Fritz Haeg’s Edible Estates project transforms suburban front yards into sustainable gardens, empowering modern suburbanites and reconnecting them to their property, their produce and their planet.

To forget how to dig the earth and to tend the soil is to forget ourselves.
~Mohandas K. Gahndi

Urban sociologist Mike Davis made an unfortunate blunder when he called L.A. a city of quartz.

Davis’ dim view of Los Angeles’ present state could be blamed on his gross error. If we were indeed built on quartz, we would be in desperate need of sunglasses. As it happens, though, our city stands on some of the richest earth in North America, and living things can-theoretically-grow very well here. L.A.’s shifty ground is actually a vast bowl of primordial runoff soil from the surrounding San Gabriel, Santa Monica and Santa Ana mountain ranges. In the geologic center of the Los Angeles basin, where the Los Angeles and Rio Hondo rivers merge in the city of South Gate, the rich alluvial dust extends an Everest-deep 30,000 feet downward before hitting solid rock.

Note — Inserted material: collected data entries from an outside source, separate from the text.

(** C2, as amended.  For the query 2b a node named Room 2B has final score
    90: the word 2b of its name starts with the query (heuristic 3), and the
    85 of the exact room-code pattern match is below that maximum.  The node
    ranks above a node named 2nd Floor Break Room wherever both appear in a
    result. *)
Theorem room_code_query_ranking (a : Node.t) :
  Node.name a = lit "Room 2B" →
  scoreNode (lit "2b") a = 90
  ∧ Heuristic.wordPrefix (lit "2b") a = 90
  ∧ Heuristic.pattern (lit "2b") a = 85
  ∧ ∀ (config : Config) (data : LibraryData) (b : Node.t) (i j : nat),
      Node.name b = lit "2nd Floor Break Room" →
      searchDestinations config (lit "2b") (Some data) !! i = Some a →
      searchDestinations config (lit "2b") (Some data) !! j = Some b →
      (i < j)%nat.
Proof.
  intros Ha. destruct (room2B_score a Ha) as (Hsa & Hw & Hp).
  repeat split; [done | done | done |].
  intros config data b i j Hb Hi Hj.
  rewrite searchDestinations_ranked in Hi, Hj.
  change (Js.trim (Js.toLowerCase (lit "2b"))) with (lit "2b") in Hi, Hj.
  set (cands := candidates (lit "2b") (nodes data)) in *.
  destruct (slice0_prefix (Js.sort compare cands) (maxSuggestions config))
    as [n Hn].
  rewrite Hn in Hi, Hj.
  apply list_lookup_fmap_Some_1 in Hi as (sa & -> & Hi).
  apply list_lookup_fmap_Some_1 in Hj as (sb & -> & Hj).
  apply lookup_take_Some in Hi as [Hi _]. apply lookup_take_Some in Hj as [Hj _].
  assert (Hcand : ∀ k s, Js.sort compare cands !! k = Some s →
            Scored.score s = scoreNode (lit "2b") (Scored.node s)).
  { intros k s Hs. apply list_elem_of_lookup_2 in Hs. rewrite sort_perm in Hs.
    by apply candidates_score in Hs as [? _]. }
  pose proof (Hcand _ _ Hi) as Hscore_a. pose proof (Hcand _ _ Hj) as Hscore_b.
  pose proof (breakRoom_score _ Hb) as Hsb.
  destruct (Nat.lt_trichotomy i j) as [Hlt | [Heq | Hgt]]; [done | |].
  - subst j. rewrite Hi in Hj. injection Hj as <-. rewrite Ha in Hb. discriminate.
  - pose proof (StronglySorted_lookup _ _ _ _ _ _ (ranked_sorted cands) Hj Hi Hgt)
      as Hrank.
    unfold ranksBefore in Hrank. lia.
Qed.

(** On the sample library, whose break room has the keyword [2b lounge],
    both nodes are returned for the query 2b, Room 2B first and with score
    90. *)
Lemma room_code_query_ranking_witness :
  scoreNode (lit "2b") Sample.room2B = 90
  ∧ searchDestinations defaultConfig (lit "2b") (Some Sample.library)
    = [Sample.room2B; Sample.breakRoom].
Proof.
  split.
  - apply (room_code_query_ranking Sample.room2B). reflexivity.
  - vm_compute. reflexivity.
Defined.

(** C2 as stated fails: the final score of Room 2B for the query 2b is 90,
    not 85. *)
Lemma room_code_query_score_not_85 :
  scoreNode (lit "2b") Sample.room2B = 90
  ∧ scoreNode (lit "2b") Sample.room2B ≠ 85.
Proof. split; vm_compute; (reflexivity || discriminate). Qed.

(** C3, the behaviour of the code where the claim fails.  In the lower-cased
    name [room 12b 2b] the room codes found are [12b] and [2b]; the query
    [2b] is a room code and equals the second, but the loop returns 75 at the
    first, which contains the query, and never reaches the exact match.  With
    the two codes in the other order the result is 85.  (The final score of
    the node is 90 either way, see [pattern_heuristic_masked].) *)
Theorem pattern_score_depends_on_order :
  matchesPattern (lit "2b") = true
  ∧ Regex.matchAll false (Regex.Alt numberCode roomCode) (lit "room 12b 2b")
    = [lit "12b"; lit "2b"]
  ∧ getPatternMatchScore (lit "room 12b 2b") (lit "2b") = 75
  ∧ getPatternMatchScore (lit "room 2b 12b") (lit "2b") = 85
  ∧ Heuristic.pattern (lit "2b") Sample.room12B = 75
  ∧ scoreNode (lit "2b") Sample.room12B = 90.
Proof. repeat split; vm_compute; reflexivity. Qed.

(** C9, as amended.  [highlightSearchTerm] returns the name unchanged when
    the raw query is empty.  Otherwise the pattern it builds is, for every
    query, the group of the query's characters taken literally (the regex
    metacharacters are escaped), and the result is the name in which the
    case-insensitive occurrences of the query met by a scan from left to
    right are wrapped in the marker, the scan resuming after each wrapped
    occurrence: the text between the markers is the name's own (original
    casing), every wrapped block is an occurrence, and every occurrence
    either is wrapped or begins inside a wrapped occurrence that starts
    before it.  So [highlight("Room 2B", "2b")] wraps [2B], and the query
    [.*+(] is found only where these four characters stand in the name. *)
Theorem highlight_wraps_scanned_occurrences (name q : jsstring) :
  (q = [] → highlightSearchTerm name q = Some name)
  ∧ (q ≠ [] →
     ∃ segs : list Highlight.segment,
       highlightSearchTerm name q = Some (Highlight.render segs)
       ∧ Highlight.plainText segs = name
       ∧ (∀ m, Highlight.Marked m ∈ segs →
               Js.toLowerCase m = Js.toLowerCase q)
       ∧ (∀ s, s ∈ Highlight.markedStarts 0 segs → Highlight.occursAt name q s)
       ∧ (∀ i, Highlight.occursAt name q i →
               ∃ s, s ∈ Highlight.markedStarts 0 segs
                    ∧ (s ≤ i < s + length q)%nat))
  ∧ Regex.parseGroup (lit "(" ++ Utils.escapeRegExp q ++ lit ")")
    = Some (Regex.Group (Highlight.literal q))
  ∧ highlightSearchTerm (lit "Room 2B") (lit "2b")
    = Some (lit "Room " ++ mark (lit "2B"))
  ∧ highlightSearchTerm (lit "ab .*+( abbb") (lit ".*+(")
    = Some (lit "ab " ++ mark (lit ".*+(") ++ lit " abbb").
Proof.
  split; [by intros ->|].
  split; [|split; [apply parseGroup_escaped | split; vm_compute; reflexivity]].
  intros Hq. exists (Highlight.scanFrom q 0 name).
  assert (Hlen : (length q <? 1)%nat = false).
  { apply Nat.ltb_ge. by apply length_q_pos. }
  repeat split.
  - unfold highlightSearchTerm. rewrite Hlen, parseGroup_escaped.
    unfold Regex.replaceAll. cbn [mbind option_bind].
    by rewrite (replaceFrom_scan q Hq).
  - rewrite (scan_text q Hq) by lia. done.
  - intros m. by apply (scan_marked q).
  - intros s Hs. apply (scan_starts q Hq name 0%nat 0%nat) in Hs
      as (k & -> & _ & Hk). done.
  - intros i Hi.
    destruct (scan_covers q Hq name 0%nat 0%nat i Hi) as (s & Hs & Hin); [lia|].
    exists s. split; [done | lia].
Qed.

Only 12.7 miles from that world-class inverted summit of dirt, the city of Lakewood languishes under a dusty, pale sky. Lakewood is best described as flat. Mid-century housing developments unfold for miles like identical origami boxes. It seems vaguely somnambulant. The meter and rhythm of the evenly spaced streets and strips of verdant Bermuda grass is soothing, lulling the urbanite-unused to its hypnotic regularity-into a calm little reverie: Could life really be this perfect, this Stepfordian? Taught all my life to mistrust suburbia’s soothing siren song, I reel around, shell-shocked and unblinking, in this neutered and seductive environment, its precise concrete sidewalks safely removed from downtown’s entropy.

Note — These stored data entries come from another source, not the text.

(* ===== verification/_CoqProject ===== *)
-Q . S2P
Prelude.v
Blog.v
BlogList.v
BlogForm.v
Server.v
BlogManager.v
App.v
Drain.v
Render.v
FormStore.v
Lifecycle.v
SharedHeap.v
HeapApp.v
(* ===== verification/BlogList.v ===== *)
(** * BlogList: the post list with its inline editor

    [component/BlogList.js].  The component's state is [activeBlogId],
    [editMode] and the single shared edit buffer [editedBlog]; its props
    are the collection [blogs] and the callbacks [onDelete], [onUpdate]
    (the [onEdit] prop the manager passes is not destructured and never
    called).  Each handler of the component is one definition below;
    [list_step] dispatches a DOM event on a rendered row, with the
    [stopPropagation] calls and the bubbling of the Delete click to the
    row's [onClick] written out, and returns the callbacks it fires as
    [ListEffect]s, in the order the code fires them.

    [ViewSpec] is the abstract machine of the spec
    ([ViewState = Idle | Expanded id | Editing id buffer]) and
    [list_step_refines] shows that the three state variables implement
    it, on every event, enabledness included. *)

From S2P Require Import Prelude Blog.

(** The component state. *)
Record ListState := mkListState {
  activeBlogId : option string;
  editMode : bool;
  editedBlog : BlogData
}.

(** [useState(null)], [useState(false)],
    [useState({ title: '', author: '', content: [] })] *)
Definition initial_list_state : ListState :=
  mkListState None false (mkBlogData "" "" []).

(** The callbacks the list fires into the manager. *)
Inductive ListEffect :=
  | OnUpdate (id : string) (data : BlogData)
  | OnDelete (id : string).

(** The [name] attribute of the two text inputs of the edit form. *)
Inductive EditName := NTitle | NAuthor.

(** [{ ...prev, [name]: value }] on the edit buffer. *)
Definition set_name (d : BlogData) (name : EditName) (value : string) : BlogData :=
  match name with
  | NTitle => mkBlogData value (d_author d) (d_content d)
  | NAuthor => mkBlogData (d_title d) value (d_content d)
  end.

Definition set_content (d : BlogData) (c : list Section) : BlogData :=
  mkBlogData (d_title d) (d_author d) c.

(** ** The handlers *)

(** [handleToggleContent]: suppressed on the post being edited, else
    toggles the expansion and leaves edit mode. *)
Definition handleToggleContent (st : ListState) (blogId : string) : ListState :=
  if opt_eqb (activeBlogId st) blogId && editMode st then st
  else mkListState
         (if opt_eqb (activeBlogId st) blogId then None else Some blogId)
         false (editedBlog st).

(** [handleEditClick]: seeds the buffer from the clicked post. *)
Definition handleEditClick (st : ListState) (blog : Blog) : ListState :=
  mkListState (Some (_id blog)) true
    (mkBlogData (title blog) (author blog) (content blog)).

(** [handleEditChange] on the input named [name]. *)
Definition handleEditChange (st : ListState) (name : EditName) (value : string)
  : ListState :=
  mkListState (activeBlogId st) (editMode st) (set_name (editedBlog st) name value).

(** [handleContentChange]: copies the array and replaces the section at
    [index] by a fresh object with [field] set.  The inputs that call it
    are rendered by [editedBlog.content.map], so [index] is in range;
    out of range the JS would grow a sparse array, which is not a value
    of this model: [None]. *)
Definition handleContentChange (st : ListState) (index : nat) (field : Field)
    (value : string) : option ListState :=
  match d_content (editedBlog st) !! index with
  | Some s =>
      Some (mkListState (activeBlogId st) (editMode st)
              (set_content (editedBlog st)
                 (<[index := set_field s field value]> (d_content (editedBlog st)))))
  | None => None
  end.

(** [handleAddContentSection] *)
Definition handleAddContentSection (st : ListState) : ListState :=
  mkListState (activeBlogId st) (editMode st)
    (set_content (editedBlog st) (d_content (editedBlog st) ++ [empty_section])).

(** [handleRemoveContentSection]: [content.filter((_, i) => i !== index)]. *)
Definition handleRemoveContentSection (st : ListState) (index : nat) : ListState :=
  mkListState (activeBlogId st) (editMode st)
    (set_content (editedBlog st) (filter_ne_index index (d_content (editedBlog st)))).

(** [handleUpdateBlog]: [onUpdate(blogId, editedBlog)], then leaves edit
    mode; the buffer is kept. *)
Definition handleUpdateBlog (st : ListState) (blogId : string)
  : ListState * list ListEffect :=
  (mkListState (activeBlogId st) false (editedBlog st),
   [OnUpdate blogId (editedBlog st)]).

Lakewood follows in America’s grand tradition of naming places after things that are not actually there. Well, there is a lake-Bouton Lake-but it’s not natural. It was formed in 1895 when oil drillers broke open an artesian well. Two years later the land was sold to the Montana Land Company, which grew sugar beets, alfalfa and hay on its 6,979 acres. But WWII-era developers already had designs on repurposing the rich soil into thousands of identical little front lawns. The crops vanished. The earth was paved over. That Everest of rich, productive dirt was sealed beneath asphalt and the clawing runners of Bermuda grass. It sustained no one.

Until now, when one Lakewood family, under the direction of L.A. artist and designer Fritz Haeg, unceremoniously tore the front lawn out from under their house like a tablecloth ripped from beneath an Italian meal, leaving the house hovering over the blank earth. In a single Memorial Day weekend they replaced it with-gasp!-a garden. A garden of vegetables and fruits; a little outpost of Nature in the midst of the unnatural.

The Lakewood garden oasis is the second issuance of Haeg’s Edible Estates project. (The first happily hums away in Salina, Kansas.) It is Haeg’s endeavor to change America’s mind about the role of the front yard and, in turn, the nature of community and society-by transforming a previously useless suck of water and toil (either that of a gardener, or the suburban alpha male on his ride mower) into a little patch of earth that is productive, that brings people together, and that helps them re-learn a connection to nature and to one another.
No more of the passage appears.